# Configuring Error Messages

One common challenge with Spark and especially with PySpark is to make sense of error messages. In PySpark, an important part of the problem comes from the fact that two different technologies (JVM and Python) work in conjunction, and both produce stack traces. This notebook tries to provide some guidance for configuring simplified error messages.

In [1]:
from pyspark.sql import SparkSession
import pyspark.sql.functions as f

if not 'spark' in locals():
    spark = SparkSession.builder \
        .master("local[*]") \
        .config("spark.driver.memory","24G") \
        .getOrCreate()

spark

/opt/anaconda3/lib/python3.10/site-packages/pyspark/bin/load-spark-env.sh: line 68: ps: command not found
Setting default log level to "WARN".
To adjust logging level use sc.setLogLevel(newLevel). For SparkR, use setLogLevel(newLevel).
23/11/16 17:34:28 WARN NativeCodeLoader: Unable to load native-hadoop library for your platform... using builtin-java classes where applicable
23/11/16 17:34:29 WARN Utils: Service 'SparkUI' could not bind on port 4040. Attempting port 4041.


# 1. Provoke an Error

First we provoke an error by creating an ill-formed program

In [2]:
import pandas as pd

replication_df = spark.createDataFrame(pd.DataFrame(list(range(1,1000)),columns=['replication_id'])).repartition(1000, 'replication_id')

In [10]:
from pyspark.sql.functions import *
from pyspark.sql.types import *

outSchema = StructType([StructField('replication_id', IntegerType(), True),
            StructField('sil_score', DoubleType(), True),
            StructField('num_clusters', IntegerType(), True),
            StructField('min_samples', IntegerType(), True),
            StructField('min_cluster_size', IntegerType(), True)])

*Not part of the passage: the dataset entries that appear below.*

(** One report and then the other: the transactions are recorded, on the counts
    of both. *)
Lemma report_then bi1 bi2 set1 set2 l1 l2 b :
  (∀ b, same_run (Relay_report bi1 b) (st_for (Relay_half bi1 set1) l1 (Relay_count bi1 b))) →
  (∀ b, same_run (Relay_report bi2 b) (st_for (Relay_half bi2 set2) l2 (Relay_count bi2 b))) →
  halves l1 l2 → fresh l1 (txLifecycles b) →
  same_run ((Relay_report bi1 ;;! Relay_report bi2) b)
    (st_for (λ t, Relay_record bi2 (hash t) (set2 (set1 (newLifecycle t)))) l1 (Relay_count bi2 (Relay_count bi1 b))).
Proof.
  intros R1 R2 Hh Hf. destruct (R1 b) as [E1 E2].
  rewrite first_halves in E1, E2 by exact Hf. cbn [fst snd] in E1, E2.
  change (txLifecycles (Relay_count bi1 b)) with (txLifecycles b) in E2.
  unfold st_bind. rewrite (run_fst _ _ _ E1), (E2 E1).
  destruct (R2 (with_lc (pend set1 l1 (txLifecycles b)) (Relay_count bi1 b))) as [E3 E4].
  destruct (second_halves bi2 set1 set2 l1 l2 (Relay_count bi2 (Relay_count bi1 b)) Hh Hf) as [E5 E6].
  split; [by rewrite E3|]. intros H. rewrite E4 by done. apply E6. by rewrite <- H, E3.
Qed.

(** C34: The two halves of relay transactions may be reported in either order.
    Let one shard report the debits of some transactions and another the
    credits of the same ones, in the same epoch, with none of them seen before.
    Whichever report comes first, the measure ends in the same state: the same
    counts and latency sums, the same lines written, and nothing left waiting
    for its other half. *)
Theorem relay_pair_order_free debits credits b b' :
  rb_InnerShardTxs debits = [] → rb_Relay2Txs debits = [] →
  rb_InnerShardTxs credits = [] → rb_Relay1Txs credits = [] →
  rb_Epoch debits = rb_Epoch credits →
  halves (rb_Relay1Txs debits) (rb_Relay2Txs credits) →
  fresh (rb_Relay1Txs debits) (txLifecycles b) →
  (Relay_report debits ;;! Relay_report credits) b = (Ok tt, b') →
  (Relay_report credits ;;! Relay_report debits) b = (Ok tt, b') ∧ txLifecycles b' = txLifecycles b.
Proof.
  intros Hi1 H2 Hi2 H1 He Hh Hf E.
  assert (∀ b, same_run (Relay_report credits b)
    (st_for (Relay_half credits (set_relay2 credits)) (rb_Relay2Txs credits) (Relay_count credits b))) as R2.
  { intros b0. by rewrite report_relay2. }
  destruct (report_then debits credits _ _ _ _ b (λ b, report_relay1 debits b Hi1 H2) R2 Hh Hf) as [A1 A2].
  destruct (report_then credits debits _ _ _ _ b R2 (λ b, report_relay1 debits b Hi1 H2)
    (halves_sym _ _ Hh) (fresh_halves _ _ _ Hh Hf)) as [B1 B2].
  rewrite E in A1, A2. cbn [fst snd] in A1, A2. specialize (A2 eq_refl).
  rewrite (count_comm debits credits) in B1, B2.
  rewrite (st_for_Forall2 _ (λ t, Relay_record credits (hash t) (set_relay2 credits (set_relay1 debits (newLifecycle t))))
    (rb_Relay2Txs credits) (rb_Relay1Txs debits)) in B1, B2.
  2, 3: eapply Forall2_impl; [apply halves_sym; exact Hh|]; intros t1 t2 [Eh Ec];
    unfold newLifecycle, Relay_record; rewrite Eh, Ec, He; reflexivity.
  rewrite <- A1 in B1. split.
  - rewrite (run_fst _ _ _ B1). f_equal. by rewrite B2.
  - rewrite A2, records_keep. reflexivity.
Qed.
End relaystats_facts.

def run_model(df_pandas: pd.DataFrame) -> pd.DataFrame:
    # Return result as a pandas data frame
    return pd.DataFrame({'replication_id': replication_id, 'sil_score': 2,
                           'num_clusters': 3, 'min_samples': 4,
                           'min_cluster_size': 5}, index=[0])


results = replication_df.groupBy("replication_id").applyInPandas(run_model, outSchema)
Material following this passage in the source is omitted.